Whenever a line below includes the string "kinds", show it.

┄┄┄┄┄┄

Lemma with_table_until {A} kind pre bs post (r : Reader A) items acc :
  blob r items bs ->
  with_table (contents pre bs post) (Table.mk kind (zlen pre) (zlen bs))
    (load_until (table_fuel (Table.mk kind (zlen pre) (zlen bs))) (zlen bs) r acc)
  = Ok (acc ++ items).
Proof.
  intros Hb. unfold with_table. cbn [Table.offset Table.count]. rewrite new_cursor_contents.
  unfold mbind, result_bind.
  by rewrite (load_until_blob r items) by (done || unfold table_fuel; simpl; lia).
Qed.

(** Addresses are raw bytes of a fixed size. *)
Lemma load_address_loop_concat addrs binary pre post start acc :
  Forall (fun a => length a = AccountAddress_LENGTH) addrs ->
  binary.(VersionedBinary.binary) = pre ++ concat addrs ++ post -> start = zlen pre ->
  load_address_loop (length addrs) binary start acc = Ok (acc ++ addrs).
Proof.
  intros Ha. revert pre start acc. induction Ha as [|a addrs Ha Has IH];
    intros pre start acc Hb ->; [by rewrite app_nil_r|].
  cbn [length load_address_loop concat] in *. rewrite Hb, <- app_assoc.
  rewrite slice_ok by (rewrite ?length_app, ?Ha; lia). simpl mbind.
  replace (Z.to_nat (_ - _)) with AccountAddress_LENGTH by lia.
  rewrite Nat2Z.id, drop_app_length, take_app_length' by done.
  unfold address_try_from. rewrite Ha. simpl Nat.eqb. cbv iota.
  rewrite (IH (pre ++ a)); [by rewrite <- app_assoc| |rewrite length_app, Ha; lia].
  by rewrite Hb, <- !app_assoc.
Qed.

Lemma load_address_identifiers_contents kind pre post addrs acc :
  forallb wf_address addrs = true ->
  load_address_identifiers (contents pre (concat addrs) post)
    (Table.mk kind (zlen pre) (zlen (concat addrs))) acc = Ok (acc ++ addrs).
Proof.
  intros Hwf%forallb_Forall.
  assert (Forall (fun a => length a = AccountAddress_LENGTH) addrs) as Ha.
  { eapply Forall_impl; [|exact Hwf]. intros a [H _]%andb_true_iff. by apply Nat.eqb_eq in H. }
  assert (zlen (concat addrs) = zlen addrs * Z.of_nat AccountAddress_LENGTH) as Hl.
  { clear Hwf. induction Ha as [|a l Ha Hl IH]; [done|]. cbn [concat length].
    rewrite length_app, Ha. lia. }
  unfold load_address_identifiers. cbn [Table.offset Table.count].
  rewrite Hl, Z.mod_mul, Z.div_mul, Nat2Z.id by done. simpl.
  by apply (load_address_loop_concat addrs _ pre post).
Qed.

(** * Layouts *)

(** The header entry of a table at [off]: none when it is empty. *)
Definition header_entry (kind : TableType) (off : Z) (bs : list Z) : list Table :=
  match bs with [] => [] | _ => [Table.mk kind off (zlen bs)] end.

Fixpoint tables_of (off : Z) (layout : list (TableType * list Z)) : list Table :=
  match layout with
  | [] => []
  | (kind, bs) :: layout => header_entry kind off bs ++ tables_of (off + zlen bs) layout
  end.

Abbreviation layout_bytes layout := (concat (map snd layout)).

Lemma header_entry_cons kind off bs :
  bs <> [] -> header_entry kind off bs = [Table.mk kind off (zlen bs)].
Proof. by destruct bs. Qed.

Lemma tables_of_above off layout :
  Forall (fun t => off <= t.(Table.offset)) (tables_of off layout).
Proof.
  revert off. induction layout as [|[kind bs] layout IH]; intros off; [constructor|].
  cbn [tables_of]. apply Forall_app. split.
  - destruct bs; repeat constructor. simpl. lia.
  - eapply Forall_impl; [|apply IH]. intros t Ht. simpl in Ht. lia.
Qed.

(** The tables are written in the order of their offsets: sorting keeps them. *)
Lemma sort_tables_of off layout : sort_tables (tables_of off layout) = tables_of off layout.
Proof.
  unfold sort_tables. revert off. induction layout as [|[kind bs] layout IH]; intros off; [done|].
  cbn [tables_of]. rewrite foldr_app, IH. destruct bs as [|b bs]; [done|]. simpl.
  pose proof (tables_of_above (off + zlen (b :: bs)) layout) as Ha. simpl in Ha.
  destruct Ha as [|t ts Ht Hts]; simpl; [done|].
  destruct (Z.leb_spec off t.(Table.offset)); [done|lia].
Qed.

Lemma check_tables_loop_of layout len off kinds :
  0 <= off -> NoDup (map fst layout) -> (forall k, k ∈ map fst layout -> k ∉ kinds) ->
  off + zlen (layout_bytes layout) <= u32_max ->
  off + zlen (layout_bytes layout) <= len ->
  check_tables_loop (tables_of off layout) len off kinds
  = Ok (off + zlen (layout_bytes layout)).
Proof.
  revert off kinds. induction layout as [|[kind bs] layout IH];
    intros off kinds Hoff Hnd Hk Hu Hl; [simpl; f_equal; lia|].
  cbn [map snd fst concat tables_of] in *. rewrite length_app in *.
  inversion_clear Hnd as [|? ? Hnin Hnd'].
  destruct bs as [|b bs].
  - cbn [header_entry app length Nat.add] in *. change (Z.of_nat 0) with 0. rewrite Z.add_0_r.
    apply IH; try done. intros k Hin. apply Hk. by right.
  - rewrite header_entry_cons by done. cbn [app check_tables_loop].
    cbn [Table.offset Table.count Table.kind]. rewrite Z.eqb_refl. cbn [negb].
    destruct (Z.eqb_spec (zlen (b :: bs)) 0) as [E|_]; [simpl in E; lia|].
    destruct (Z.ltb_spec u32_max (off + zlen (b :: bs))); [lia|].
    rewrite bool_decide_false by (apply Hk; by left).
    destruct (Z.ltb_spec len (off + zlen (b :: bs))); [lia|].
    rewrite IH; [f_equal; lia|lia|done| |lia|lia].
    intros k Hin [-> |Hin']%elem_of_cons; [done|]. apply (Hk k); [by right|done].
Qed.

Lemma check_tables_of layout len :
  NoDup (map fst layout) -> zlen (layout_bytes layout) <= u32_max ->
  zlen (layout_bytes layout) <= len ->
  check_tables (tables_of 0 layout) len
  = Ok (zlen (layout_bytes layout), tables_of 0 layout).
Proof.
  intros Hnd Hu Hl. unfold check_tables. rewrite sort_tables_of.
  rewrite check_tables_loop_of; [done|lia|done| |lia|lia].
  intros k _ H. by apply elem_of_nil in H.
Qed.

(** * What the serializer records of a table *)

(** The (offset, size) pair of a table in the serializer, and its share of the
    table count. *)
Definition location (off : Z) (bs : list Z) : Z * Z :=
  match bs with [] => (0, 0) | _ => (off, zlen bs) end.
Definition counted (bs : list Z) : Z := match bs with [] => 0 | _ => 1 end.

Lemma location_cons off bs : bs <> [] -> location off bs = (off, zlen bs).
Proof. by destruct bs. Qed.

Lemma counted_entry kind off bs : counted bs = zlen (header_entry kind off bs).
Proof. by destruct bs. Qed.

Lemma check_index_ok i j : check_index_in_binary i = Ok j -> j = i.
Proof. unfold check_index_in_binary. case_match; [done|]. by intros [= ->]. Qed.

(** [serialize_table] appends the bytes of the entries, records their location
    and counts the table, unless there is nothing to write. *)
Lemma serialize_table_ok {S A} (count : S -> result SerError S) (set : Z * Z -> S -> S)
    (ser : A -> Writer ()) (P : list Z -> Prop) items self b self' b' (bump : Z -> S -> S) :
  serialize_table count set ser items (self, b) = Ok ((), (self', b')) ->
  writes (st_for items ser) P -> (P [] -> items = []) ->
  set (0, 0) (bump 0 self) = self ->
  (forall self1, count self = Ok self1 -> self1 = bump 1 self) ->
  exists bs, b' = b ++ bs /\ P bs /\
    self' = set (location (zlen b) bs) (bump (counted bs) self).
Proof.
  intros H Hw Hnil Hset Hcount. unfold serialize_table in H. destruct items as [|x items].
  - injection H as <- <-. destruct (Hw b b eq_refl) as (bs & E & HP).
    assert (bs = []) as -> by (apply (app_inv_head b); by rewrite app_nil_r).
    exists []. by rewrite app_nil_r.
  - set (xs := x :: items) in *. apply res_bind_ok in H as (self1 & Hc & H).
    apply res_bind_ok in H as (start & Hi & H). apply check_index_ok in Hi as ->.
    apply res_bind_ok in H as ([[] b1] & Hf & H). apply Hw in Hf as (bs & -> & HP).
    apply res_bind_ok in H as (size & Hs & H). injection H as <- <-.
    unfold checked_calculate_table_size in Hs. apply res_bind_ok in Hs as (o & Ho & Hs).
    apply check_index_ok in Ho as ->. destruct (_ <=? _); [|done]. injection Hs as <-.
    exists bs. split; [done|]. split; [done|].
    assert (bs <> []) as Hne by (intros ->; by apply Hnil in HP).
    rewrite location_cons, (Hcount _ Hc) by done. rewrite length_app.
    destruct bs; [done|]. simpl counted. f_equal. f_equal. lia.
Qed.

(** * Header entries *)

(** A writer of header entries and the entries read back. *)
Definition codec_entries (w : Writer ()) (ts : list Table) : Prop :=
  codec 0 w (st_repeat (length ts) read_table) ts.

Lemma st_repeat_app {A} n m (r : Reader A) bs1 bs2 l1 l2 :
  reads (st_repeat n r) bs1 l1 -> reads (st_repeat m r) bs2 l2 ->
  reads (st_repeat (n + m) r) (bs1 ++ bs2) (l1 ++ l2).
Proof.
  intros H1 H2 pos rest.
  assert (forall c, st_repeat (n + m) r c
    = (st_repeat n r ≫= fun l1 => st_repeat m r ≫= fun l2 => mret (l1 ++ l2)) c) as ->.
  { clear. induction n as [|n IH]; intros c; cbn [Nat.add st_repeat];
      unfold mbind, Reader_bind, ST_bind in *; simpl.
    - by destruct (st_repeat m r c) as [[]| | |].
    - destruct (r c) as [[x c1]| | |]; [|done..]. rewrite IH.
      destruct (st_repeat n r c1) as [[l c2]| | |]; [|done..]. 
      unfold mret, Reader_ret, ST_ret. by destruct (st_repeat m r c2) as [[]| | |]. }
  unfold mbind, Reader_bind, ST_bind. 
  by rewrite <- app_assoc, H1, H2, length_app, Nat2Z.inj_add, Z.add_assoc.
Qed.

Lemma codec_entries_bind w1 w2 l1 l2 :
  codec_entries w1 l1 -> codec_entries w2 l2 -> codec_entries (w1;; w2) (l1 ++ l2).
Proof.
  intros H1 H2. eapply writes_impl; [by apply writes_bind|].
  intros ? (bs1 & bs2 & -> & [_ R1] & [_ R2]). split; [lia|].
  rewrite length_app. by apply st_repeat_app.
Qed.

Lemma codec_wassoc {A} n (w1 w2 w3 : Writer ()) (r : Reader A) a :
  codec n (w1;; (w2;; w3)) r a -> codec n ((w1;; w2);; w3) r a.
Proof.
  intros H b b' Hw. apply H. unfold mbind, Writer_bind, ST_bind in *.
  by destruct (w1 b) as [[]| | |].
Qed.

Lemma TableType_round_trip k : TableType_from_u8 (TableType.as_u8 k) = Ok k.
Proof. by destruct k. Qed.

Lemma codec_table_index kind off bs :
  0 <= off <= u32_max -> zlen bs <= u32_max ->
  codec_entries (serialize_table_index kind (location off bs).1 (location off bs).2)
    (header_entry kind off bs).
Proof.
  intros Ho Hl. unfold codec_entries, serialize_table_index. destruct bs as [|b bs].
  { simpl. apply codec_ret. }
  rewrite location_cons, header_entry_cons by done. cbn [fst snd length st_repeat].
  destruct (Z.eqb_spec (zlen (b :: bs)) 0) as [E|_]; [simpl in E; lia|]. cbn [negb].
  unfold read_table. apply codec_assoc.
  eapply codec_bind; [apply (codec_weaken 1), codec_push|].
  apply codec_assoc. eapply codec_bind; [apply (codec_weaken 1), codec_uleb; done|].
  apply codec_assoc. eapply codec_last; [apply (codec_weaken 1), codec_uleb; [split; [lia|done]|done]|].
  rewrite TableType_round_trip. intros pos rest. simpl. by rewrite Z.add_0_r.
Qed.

┄┄┄┄┄┄

• Result of the task
Lemma check_tables_loop_of layout len off kinds :
  0 <= off -> NoDup (map fst layout) -> (forall k, k ∈ map fst layout -> k ∉ kinds) ->
  check_tables_loop (tables_of off layout) len off kinds
  revert off kinds. induction layout as [|[kind bs] layout IH];
    intros off kinds Hoff Hnd Hk Hu Hl; [simpl; f_equal; lia|].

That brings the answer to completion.